[What the task asks]
Starting at the first line of the records below, transcribe each line exactly, ending with the line that contains "(** The two".

*** Records to use ***

(** The decision for one tuple of the first walk. *)
Definition decide_tuple
    (t : WalkerEntry * WalkerEntry * WalkerEntry * WalkerEntry) : Outcome :=
  let '(workdir, stage, head, next) := t in
  gated_table (fullpath workdir) (fst <$> stat_of next)
    (hash_of head) (hash_of next) (hash_of workdir).

Definition tuple_readable
    (t : WalkerEntry * WalkerEntry * WalkerEntry * WalkerEntry) : bool :=
  let '(workdir, stage, head, next) := t in
  hashable workdir && hashable head && readable next.

(** The two arrays after the decisions for the tuples [l], taken in
    order from the arrays [p]. *)
Fixpoint collect (ref : string)
    (l : list (WalkerEntry * WalkerEntry * WalkerEntry * WalkerEntry))
    (p : Plan) : Plan :=
  match l with
  | [] => p
  | t :: r =>
      let '(workdir, stage, head, next) := t in
      collect ref r (enact ref workdir next (decide_tuple t) p)
  end.

Fixpoint all_notices
    (l : list (WalkerEntry * WalkerEntry * WalkerEntry * WalkerEntry))
    : list Event :=
  match l with
  | [] => []
  | t :: r => notices (decide_tuple t) ++ all_notices r
  end.

(** The conflict of an outcome, if it is one. *)
Definition conflict_of (ref : string) (fp : string) (o : Outcome)
    : list GitError :=
  match o with
  | conflict_deleted => [conflict (deleted_message fp ref)]
  | conflict_added => [conflict (added_message fp ref)]
  | conflict_changed => [conflict (changed_message fp ref)]
  | _ => []
  end.

Fixpoint all_conflicts (ref : string)
    (l : list (WalkerEntry * WalkerEntry * WalkerEntry * WalkerEntry))
    : list GitError :=
  match l with
  | [] => []
  | t :: r =>
      conflict_of ref (fullpath t.1.1.1) (decide_tuple t) ++ all_conflicts ref r
  end.

(** A tuple of the second walk that is a blob of the new tree. *)
Definition tracked_blob (t : WalkerEntry * WalkerEntry) : bool :=
  negb (bool_decide (fullpath t.1 = ".")) && exists_ t.1
  && bool_decide (fst <$> stat_of t.1 = Some "blob").

(** The path and oid of every [index.insert] among the calls. *)
Fixpoint inserts (evs : list Event) : list (string * option string) :=
  match evs with
  | [] => []
  | EvIndexInsert f _ o :: r => (f, o) :: inserts r
  | _ :: r => inserts r
  end.



(** ** Further sample repositories *)

Module SampleX.
(** A repository described by what its refs resolve to, which calls
    fail, and what the two walks hand out. *)
Definition repo_of (resolve : string -> Result string)
    (fails : list Event -> option GitError)
    (first : WalkPlan (WalkerEntry * WalkerEntry * WalkerEntry * WalkerEntry))
    (second : WalkPlan (WalkerEntry * WalkerEntry)) : Env :=
  {| io_fails := fails;
     ref_resolve := fun _ _ r _ => resolve r;
     ref_expand := fun _ _ r => Ok ("refs/heads/" +:+ r);
     fs_lstat := fun _ _ => Ok Sample.stats0;
     cores_fs := fun c =>
       if bool_decide (c = "default") then None
       else Some (Sample.no_core c);
     index_load := fun _ _ => Ok SampleRun.old_index;
     walk_classify := fun _ _ _ _ _ => first;
     walk_materialize := fun _ _ _ _ => second;
     path_join := fun a b => a +:+ "/" +:+ b;
     scope_filepath := None |}.

Definition first_walk
    : WalkPlan (WalkerEntry * WalkerEntry * WalkerEntry * WalkerEntry) :=
  {| visited := Sample.clean_walk; failure := None |}.

Definition second_walk : WalkPlan (WalkerEntry * WalkerEntry) :=
  {| visited := Sample.new_tree; failure := None |}.

(** [feature] is a branch, HEAD is unreadable. *)
Definition headless : Env :=
  repo_of (fun r => if bool_decide (r = "feature") then Ok Sample.commit
                    else Throw (Sample.no_ref r))
          (fun _ => None) first_walk second_walk.

(** No ref resolves. *)
Definition refless : Env :=
  repo_of (fun r => Throw (Sample.no_ref r)) (fun _ => None)
          first_walk second_walk.

Definition read_only : GitError :=
  new_GitError (E.Other "EROFS") {[ "syscall" := "open" ]}.

(** [feature] exists only as [origin/feature], and the config store
    refuses every write. *)
Definition config_refused : Env :=
  repo_of (fun r => if bool_decide (r = "origin/feature") then Ok Sample.commit
                    else if bool_decide (r = "HEAD") then Ok "refs/heads/main"
                    else Throw (Sample.no_ref r))
          (fun h => match last h with
                    | Some (EvConfig _ _) => Some read_only
                    | _ => None
                    end)
          first_walk second_walk.

(** A file whose content cannot be hashed. *)
Definition unhashable : Backing :=
  {| b_stat := Ok ("blob", "100644"); b_hash := Throw read_only;
     b_content := Throw read_only |}.

(** A file that both trees hold with the same oid, under a working
    directory file that cannot be hashed. *)
Definition untouched_by_switch
    : WalkerEntry * WalkerEntry * WalkerEntry * WalkerEntry :=
  (entry "big.bin" (Some unhashable), entry "big.bin" None,
   entry "big.bin" (Some (Sample.blob "h7")),
   entry "big.bin" (Some (Sample.blob "h7"))).

(** Two conflicting paths around a clean one. *)
Definition two_conflicts
    : list (WalkerEntry * WalkerEntry * WalkerEntry * WalkerEntry) :=
  [ Sample.edited_both;
    (entry "b.sh" None, entry "b.sh" None,
     entry "b.sh" None, entry "b.sh" (Some (Sample.exe "n2")));
    (entry "z.txt" (Some (Sample.blob "w9")), entry "z.txt" None,
     entry "z.txt" (Some (Sample.blob "h9")), entry "z.txt" None) ].

(** The first walk fails on a tree it cannot read. *)
Definition broken_walk : Env :=
  repo_of (fun r => if bool_decide (r = "HEAD") then Ok "refs/heads/main"
                    else Ok Sample.commit)
          (fun _ => None)
          {| visited := [Sample.edited_both];
             failure := Some (Sample.missing "t1") |}
          second_walk.

Definition submodule : Backing :=
  {| b_stat := Ok ("commit", "160000"); b_hash := Ok "s1";
     b_content := Throw (Sample.missing "s1") |}.

(** The blob of [b.sh], missing from the object store. *)
Definition lost : Backing :=
  {| b_stat := Ok ("blob", "100755"); b_hash := Ok "n2";
     b_content := Throw (Sample.missing "n2") |}.

(** [feature] only removes [a.txt], and the blob of [b.sh], which both
    trees hold, was not fetched. *)
Definition unfetched : Env :=
  Sample.repo_with SampleDone.old_index true
    [ (entry "a.txt" (Some (Sample.blob "h1")),
       entry "a.txt" (Some (Sample.blob "h1")),
       entry "a.txt" (Some (Sample.blob "h1")), entry "a.txt" None);
      (entry "b.sh" (Some (Sample.exe "n2")),
       entry "b.sh" (Some (Sample.exe "n2")),
       entry "b.sh" (Some lost), entry "b.sh" (Some lost)) ]
    [ (entry "b.sh" (Some lost), entry "b.sh" None) ].
End SampleX.

(** * Properties *)

(** ** The monad *)

Lemma bind_run {A B} (c : M A) (k : A -> M B) h :
  bind c k h =
    match c h with
    | (e1, Ok a) => (e1 ++ (k a (h ++ e1)).1, (k a (h ++ e1)).2)
    | (e1, Throw err) => (e1, Throw err)
    end.
Proof.
  unfold bind. destruct (c h) as [e1 [a|err]]; [|done].
  by destruct (k a (h ++ e1)).
Qed.

Lemma bind_ok {A B} (c : M A) (k : A -> M B) h e1 a :
  c h = (e1, Ok a) ->
  bind c k h = (e1 ++ (k a (h ++ e1)).1, (k a (h ++ e1)).2).
Proof. intros Hc. by rewrite bind_run, Hc. Qed.

Lemma bind_throw {A B} (c : M A) (k : A -> M B) h e1 err :
  c h = (e1, Throw err) -> bind c k h = (e1, Throw err).
Proof. intros Hc. by rewrite bind_run, Hc. Qed.

Lemma bind_lift_ok {A B} (a : A) (k : A -> M B) h :
  bind (lift (Ok a)) k h = k a h.
Proof.
  unfold bind, lift. rewrite app_nil_r. by destruct (k a h).
Qed.

(** ** The removal loops never throw *)

Lemma unlink_loop_run env dir ops h :
  unlink_loop env dir ops h = (unlink_calls dir ops, Ok tt).
Proof.
  revert h. induction ops as [|o ops IH]; intros h; [done|].
  unfold unlink_loop, unlink_calls in *. cbn [for_of].
  rewrite bind_run, filter_cons.
  destruct (decide (op o = unlink)) as [Hu|Hu].
  - rewrite (bool_decide_eq_true_2 _ Hu).
    unfold try_catch, call; cbn.
    destruct (io_fails env _); cbn; rewrite ?app_nil_r, IH; done.
  - rewrite (bool_decide_eq_false_2 _ Hu). cbn. by rewrite IH.
Qed.

Lemma remove_index_entries_run env dir index h :
  remove_index_entries env dir index h = (index_rm_calls env dir index, Ok tt).
Proof.
  revert h. induction index as [|x index IH]; intros h; [done|].
  unfold remove_index_entries, index_rm_calls in *. cbn [for_of].
  rewrite bind_run. unfold try_catch, call; cbn.
  destruct (io_fails env _); cbn; rewrite ?app_nil_r, IH; done.
Qed.

(** C10. Whatever the file system answers to [fs.rm], also a failure at
    every single call, the loop over the queued unlinks and the loop over
    the old index entries complete without throwing, record no error, and
    have called [fs.rm] for every queued unlink, respectively for every
    entry of the old index, in order. *)
Theorem removal_failures_swallowed env dir ops index h :
  unlink_loop env dir ops h =
    ((fun o => EvRm (dir +:+ "/" +:+ filepath o)) <$>
       filter (fun o => op o = unlink) ops, Ok tt)
  /\ remove_index_entries env dir index h =
    ((fun entry => EvRm (path_join env dir (path entry))) <$> index, Ok tt).
Proof.
  split; [apply unlink_loop_run | apply remove_index_entries_run].
Qed.

(** ** The classification callback *)

Ltac split_entry e :=
  let fp := fresh "fp" in
  destruct e as [fp [[[[? ?]|?] [?|?] ?]|] ? ? ?].

Ltac split_hashed e :=
  let fp := fresh "fp" in
  destruct e as [fp [[? [?|?] ?]|] ? ? ?].

Ltac split_flags :=
  repeat match goal with
         | H : context [if ?b then _ else _] |- _ => is_var b; destruct b
         end.

(** What the callback of the first walk does with one tuple, when the
    hashes of workdir and head and the stat and hash of next can be
    read. *)
Lemma classify_map_run ref workdir stage head next p h :
  hashable workdir -> hashable head -> readable next ->
  classify_map ref (workdir, stage, head, next) p h =
    (notices (gated_table (fullpath workdir) (fst <$> stat_of next)
                (hash_of head) (hash_of next) (hash_of workdir)),
     Ok (enact ref workdir next
           (gated_table (fullpath workdir) (fst <$> stat_of next)
              (hash_of head) (hash_of next) (hash_of workdir)) p)).
Proof.
  intros Hw Hh Hn.
  split_hashed workdir; try done; split_hashed head; try done;
  split_entry next; try done;
  unfold classify_map, gated_table, spec_table, strict_eq, exists_,
    type, mode, oid, stat_of, hash_of, populateStat, populateHash; cbn;
  repeat (case_bool_decide; cbn; simplify_eq; try done);
  split_flags; simplify_eq.
Qed.

Lemma readable_absent e :
  readable e -> hash_of e = None -> stat_of e = None.
Proof.
  unfold readable, hash_of, stat_of. destruct (backing e) as [b|]; [|done].
  by destruct (b_stat b), (b_hash b).
Qed.

Lemma hashable_exists e :
  hashable e -> exists_ e = bool_decide (is_Some (hash_of e)).
Proof.
  unfold hashable, hash_of, exists_. destruct (backing e) as [b|].
  - by destruct (b_hash b).
  - intros _. symmetry. apply bool_decide_eq_false_2. by intros [? ?].
Qed.

Lemma gated_table_spec_table fp ty head next workdir :
  fp <> "." -> ty <> Some "tree" -> ty <> Some "commit" ->
  ~ (is_Some head /\ next = None /\ workdir = None) ->
  gated_table fp ty head next workdir = spec_table head next workdir.
Proof.
  intros Hfp Ht Hc Hrow. unfold gated_table.
  rewrite !bool_decide_eq_false_2 by done.
  destruct head as [hd|], next as [nx|], workdir as [w|]; try done.
  destruct Hrow. eauto.
Qed.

***

[Output of the exercise]
(** The decision for one tuple of the first walk. *)
Definition decide_tuple
    (t : WalkerEntry * WalkerEntry * WalkerEntry * WalkerEntry) : Outcome :=
  let '(workdir, stage, head, next) := t in
  gated_table (fullpath workdir) (fst <$> stat_of next)
    (hash_of head) (hash_of next) (hash_of workdir).

Definition tuple_readable
    (t : WalkerEntry * WalkerEntry * WalkerEntry * WalkerEntry) : bool :=
  let '(workdir, stage, head, next) := t in
  hashable workdir && hashable head && readable next.

(** The two arrays after the decisions for the tuples [l], taken in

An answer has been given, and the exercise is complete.